_Your instructions_:
Reproduce word for word the lines between those holding "Context (IsQualifiedName IsValidLabelValue" and "c foreground =>", inclusive, and nothing else from the data below.

_Input_:
Record search_inv (pool : string) (skipped : list SandboxKey) (fallback : option (Sandbox * SandboxKey)) (q : Q) : Prop := {
  inv_ok : qOk q;
  inv_valid : Forall valid_key (in_hand pool skipped fallback q);
  inv_nodup : NoDup (uniqueID <$> in_hand pool skipped fallback q);
  inv_skipped : Forall not_better skipped;
  inv_unfit : fallback = None -> Forall unfit skipped;
  inv_fallback : forall sb k, fallback = Some (sb, k) ->
    fetched k = Ok sb /\ verifySandboxCandidate sb claim = None /\ isSandboxReady sb = false;
}.

Lemma unfit_not_better k : unfit k -> not_better k.
Proof. intros Hu sb Hf Hv. by destruct (Hu sb Hf). Qed.

Lemma useless_unfit k : useless k -> unfit k.
Proof. unfold useless, unfit. intros Hu sb Hf. rewrite Hf in Hu. destruct Hu as (e & -> & _). done. Qed.

Lemma outcome_perm r l l' : l ≡ₚ l' -> outcome_ok r l -> outcome_ok r l'.
Proof.
  intros Hp. destruct r as [[[sb k]|]|e]; cbn; [| |].
  - intros (? & ? & Hb). split_and!; [done..|]. intros Hr. specialize (Hb Hr). by rewrite <-Hp.
  - intros Hf. by rewrite <-Hp.
  - intros (k & Hin & ?). exists k. by rewrite <-Hp.
Qed.

Lemma outcome_cons r l k : useless k -> outcome_ok r l -> outcome_ok r (k :: l).
Proof.
  intros Hu%useless_unfit. destruct r as [[[sb k']|]|e]; cbn.
  - intros (? & ? & Hb). split_and!; [done..|]. intros Hr. constructor; [by apply unfit_not_better|auto].
  - intros Hf. by constructor.
  - intros (k' & Hin & ?). exists k'. split; [by right|done].
Qed.

(** Where the keys go, and what the answer is worth. *)
Definition search_post (pool : string) (all : list SandboxKey) (out : result (option (Sandbox * SandboxKey)) * Q) : Prop :=
  exists dropped, all ≡ₚ qKeys out.2 pool ++ dropped ++ taken out.1 /\ Forall useless dropped /\
    outcome_ok out.1 all /\ qOk out.2.

(** Moving a key out of the queue keeps the invariant if it stays in hand. *)
Lemma inv_move pool skipped fallback q skipped' fallback' q1 :
  search_inv pool skipped fallback q -> qOk q1 ->
  in_hand pool skipped fallback q ≡ₚ in_hand pool skipped' fallback' q1 ->
  Forall not_better skipped' -> (fallback' = None -> Forall unfit skipped') ->
  (forall sb k, fallback' = Some (sb, k) ->
     fetched k = Ok sb /\ verifySandboxCandidate sb claim = None /\ isSandboxReady sb = false) ->
  search_inv pool skipped' fallback' q1.
Proof.
  intros [] Hok Hp Hn Hu Hf. split; [done|by rewrite <-Hp|by rewrite <-Hp|done..].
Qed.

Lemma inv_drop pool skipped fallback q key q1 :
  search_inv pool skipped fallback q -> qOk q1 -> qKeys q pool ≡ₚ key :: qKeys q1 pool ->
  search_inv pool skipped fallback q1.
Proof.
  intros [Hok Hv Hnd Hs Hu Hf] Hok1 Hp. unfold in_hand in *. rewrite Hp in Hv, Hnd. csimpl in Hnd.
  inversion Hv; inversion Hnd; subst. split; done.
Qed.

Lemma post_drop pool skipped fallback q key q1 out :
  qKeys q pool ≡ₚ key :: qKeys q1 pool -> useless key ->
  search_post pool (in_hand pool skipped fallback q1) out -> search_post pool (in_hand pool skipped fallback q) out.
Proof.
  intros Hp Hk (dropped & Hall & Hd & Ho & Hok). exists (key :: dropped).
  assert (in_hand pool skipped fallback q ≡ₚ key :: in_hand pool skipped fallback q1) as Hih
    by (unfold in_hand; by rewrite Hp).
  split_and!; [|by constructor| |done].
  - rewrite Hih, Hall. solve_Permutation.
  - eapply outcome_perm; [symmetry; exact Hih|]. by apply outcome_cons.
Qed.

Lemma post_move pool all all' out : all ≡ₚ all' -> search_post pool all' out -> search_post pool all out.
Proof.
  intros Hp (dropped & Hall & Hd & Ho & Hok). exists dropped.
  split_and!; [by rewrite Hp|done| |done]. by eapply outcome_perm.
Qed.

(** The final requeue puts back all that is in hand and not taken. *)
Lemma post_requeue pool skipped parked r q all :
  qOk q -> Forall valid_key all -> NoDup (uniqueID <$> all) ->
  all ≡ₚ (qKeys q pool ++ skipped ++ option_list parked) ++ taken r -> outcome_ok r all ->
  search_post pool all (run search_env (requeue pool skipped parked r) q).
Proof.
  intros Hok Hv Hnd Hall Ho. rewrite Hall in Hv, Hnd. apply Forall_app in Hv as [Hv _].
  rewrite fmap_app in Hnd. apply NoDup_app in Hnd as (Hnd & _).
  destruct (requeue_run pool skipped parked r q Hok Hv Hnd) as (q' & -> & Hok' & Hk).
  exists []. cbn [fst snd]. split_and!; [|done|done|done]. by rewrite Hk, Hall.
Qed.

Lemma candidate_loop_run fuel pool skipped fallback q :
  search_inv pool skipped fallback q -> (length (qKeys q pool) < fuel)%nat ->
  search_post pool (in_hand pool skipped fallback q)
    (run search_env (candidate_loop fuel claim pool skipped fallback) q).
Proof.
  revert skipped fallback q. induction fuel as [|fuel IH]; intros skipped fallback q Hinv Hlen; [lia|].
  pose proof Hinv as [Hok Hv Hnd Hs Hu Hf]. cbn [candidate_loop]. rewrite run_bind. cbn [run search_env call].
  destruct (get_run pool q Hok) as [(E & k & q1 & -> & Hok1 & E1)|(key & q1 & -> & Hok1 & Hp)]; cbn [negb].
  { apply post_requeue; [done..| |]; unfold in_hand; rewrite ?E1, E; cbn [app option_list].
    - destruct fallback as [[sb k']|]; simpl; solve_Permutation.
    - destruct fallback as [[sb k']|]; cbn.
      + destruct (Hf _ _ eq_refl) as (Hg & Hver & Hr). split_and!; [done..|]. intros _.
        apply Forall_app; split; [done|]. constructor; [|done]. intros sb' Hg'. rewrite Hg in Hg'. by injection Hg' as <-.
      + rewrite app_nil_r. by apply Hu. }
  assert ((length (qKeys q1 pool) < fuel)%nat) as Hlen1 by (apply Permutation_length in Hp; simpl in Hp; lia).
  rewrite run_bind. cbn [run search_env call]. fold (fetched key).
  destruct (fetched key) as [sb|e] eqn:Eg.
  - destruct (verifySandboxCandidate sb claim) as [e|] eqn:Ev.
    + destruct (errors_Is e ErrCrossNamespaceAdoption) eqn:Ec.
      * eapply (post_move _ _ (in_hand pool (skipped ++ [key]) fallback q1)); [|apply IH; [|done]];
          [unfold in_hand; rewrite Hp; solve_Permutation|].
        assert (unfit key) as Huk by (intros sb' Hg; rewrite Eg in Hg; injection Hg as <-; by rewrite Ev).
        eapply inv_move; [done|done|unfold in_hand; rewrite Hp; solve_Permutation| | |done].
        -- apply Forall_app; split; [done|]. constructor; [by apply unfit_not_better|done].
        -- intros Hn. apply Forall_app; split; [by apply Hu|by constructor].
      * eapply post_drop; [done| |apply IH; [by eapply inv_drop|done]]. unfold useless. rewrite Eg. by exists e.
    + destruct (isSandboxReady sb) eqn:Er.
      * apply post_requeue; [done..| |].
        -- unfold in_hand. rewrite Hp. simpl. solve_Permutation.
        -- cbn. split_and!; [done..|]. by rewrite Er.
      * assert (not_better key) as Hk by (intros sb' Hg; rewrite Eg in Hg; by injection Hg as <-).
        destruct fallback as [fb|].
        -- eapply (post_move _ _ (in_hand pool (skipped ++ [key]) (Some fb) q1)); [|apply IH; [|done]];
             [unfold in_hand; rewrite Hp; solve_Permutation|].
           eapply inv_move; [done|done|unfold in_hand; rewrite Hp; solve_Permutation| |done|done].
           apply Forall_app; split; [done|by constructor].
        -- eapply (post_move _ _ (in_hand pool skipped (Some (sb, key)) q1)); [|apply IH; [|done]];
             [unfold in_hand; rewrite Hp; simpl; solve_Permutation|].
           eapply inv_move; [done|done|unfold in_hand; rewrite Hp; simpl; solve_Permutation|done|done|].
           by intros ? ? [= <- <-].
  - destruct (IsNotFound e) eqn:En.
    + eapply post_drop; [done| |apply IH; [by eapply inv_drop|done]]. unfold useless. by rewrite Eg.
    + rewrite run_bind. cbn [run search_env call].
      assert (valid_key key) as Hvk.
      { unfold in_hand in Hv. rewrite Hp in Hv. by inversion Hv. }
      destruct (addAll_run pool [key] q1 Hok1) as (q2 & Hr & Hok2 & Hk2).
      { unfold in_hand in Hv. rewrite Hp in Hv. inversion Hv as [|?? _ Hv']; subst.
        apply Forall_app in Hv' as [? _]. apply Forall_app; split; [done|by constructor]. }
      { unfold in_hand in Hnd. rewrite fmap_app in Hnd. apply NoDup_app in Hnd as (Hnd & _).
        rewrite Hp in Hnd. rewrite <-(Permutation_cons_append). done. }
      injection Hr as ->. apply post_requeue; [done..| |].
      * unfold in_hand. rewrite Hk2, Hp. simpl. solve_Permutation.
      * cbn. exists key. split_and!; [|done..]. unfold in_hand. rewrite Hp. by left.
Qed.

(** C10.  The search for a warm sandbox returns and loses nothing: with as many
    rounds as there are queued keys, and one more, every key that was queued is
    afterwards queued again, or taken, or its sandbox is gone or not adoptable; a
    taken sandbox is the one behind its key and may be adopted, and an unready
    one is taken only if no ready one was queued; nothing is taken only if no
    queued sandbox was adoptable; an error is a failed lookup. *)
Theorem candidates_conserved fuel q :
  qOk q -> (length (qKeys q (warmPoolKey claim)) < fuel)%nat ->
  let '(r, q') := run search_env (getCandidate fuel claim) q in
  let queued := qKeys q (warmPoolKey claim) in
  qOk q' /\ outcome_ok r queued /\
  exists dropped, queued ≡ₚ qKeys q' (warmPoolKey claim) ++ dropped ++ taken r /\ Forall useless dropped.
Proof.
  intros Hq Hlen. unfold getCandidate. destruct (qKeys_ok q (warmPoolKey claim) Hq) as [Hv Hnd].
  destruct (candidate_loop_run fuel (warmPoolKey claim) [] None q) as (dropped & Hall & Hd & Ho & Hok);
    [split; unfold in_hand; simpl; rewrite ?app_nil_r; done|done|].
  unfold in_hand in *. simpl in Hall, Ho. rewrite app_nil_r in Hall, Ho.
  destruct (run _ _ q) as [r q']. cbn [fst snd] in *. split_and!; [done..|]. by exists dropped.
Qed.
End search.

(** ** Ownership safety *)

Section safety.
Context `{ConditionLib} `{OwnerLaws}.
Context (IsQualifiedName IsValidLabelValue : string -> bool) (AllowedLabelDomains : list string).
Context (formatTime : Z -> string) (traceContext : string).
Context (uid ns name pool : string).

#[local] Abbreviation complete := (completeAdoption IsQualifiedName IsValidLabelValue AllowedLabelDomains).

Definition owned (m : ObjectMeta) : Prop := IsControlledBy m uid = true.

(** A live member of the claim's own warm pool, in the claim's namespace. *)
Definition adoptable_here (sb : Sandbox) : Prop :=
  sbNamespace sb = ns /\ isAdoptable sb = None /\ getWarmPoolName (sbMeta sb) = pool /\ pool <> "".

Definition is_claim (c : SandboxClaim) : Prop :=
  scUID c = uid /\ scNamespace c = ns /\ scName c = name /\ scWarmPoolRef c = pool.

Definition claim_writes_ok (X : Type) (e : ClaimE X) : Prop :=
  match e with
  | CPatchClaim c | CUpdateClaim c | CPatchClaimStatus c => scUID c = uid
  | CDeleteClaim c foreground =>
      scUID c = uid /\ hasClaimExpiredCondition (scConditions c) = true /\ deletesClaim c = Some foreground
  | CPatchSandbox old new => (owned (sbMeta old) \/ adoptable_here old) /\ owned (sbMeta new)
  | CCreateSandbox sb => owned (sbMeta sb) /\ sbNamespace sb = ns /\ sbName sb = name
  | CDeleteSandbox sb => owned (sbMeta sb)
  | CDeleteNetworkPolicy m => owned m
  | _ => True
  end.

_Written answer_:
Context (IsQualifiedName IsValidLabelValue : string -> bool) (AllowedLabelDomains : list string).
Context (formatTime : Z -> string) (traceContext : string).
Context (uid ns name pool : string).

#[local] Abbreviation complete := (completeAdoption IsQualifiedName IsValidLabelValue AllowedLabelDomains).

Definition owned (m : ObjectMeta) : Prop := IsControlledBy m uid = true.

(** A live member of the claim's own warm pool, in the claim's namespace. *)
Definition adoptable_here (sb : Sandbox) : Prop :=
  sbNamespace sb = ns /\ isAdoptable sb = None /\ getWarmPoolName (sbMeta sb) = pool /\ pool <> "".

Definition is_claim (c : SandboxClaim) : Prop :=
  scUID c = uid /\ scNamespace c = ns /\ scName c = name /\ scWarmPoolRef c = pool.

Definition claim_writes_ok (X : Type) (e : ClaimE X) : Prop :=
  match e with
  | CPatchClaim c | CUpdateClaim c | CPatchClaimStatus c => scUID c = uid
  | CDeleteClaim c foreground =>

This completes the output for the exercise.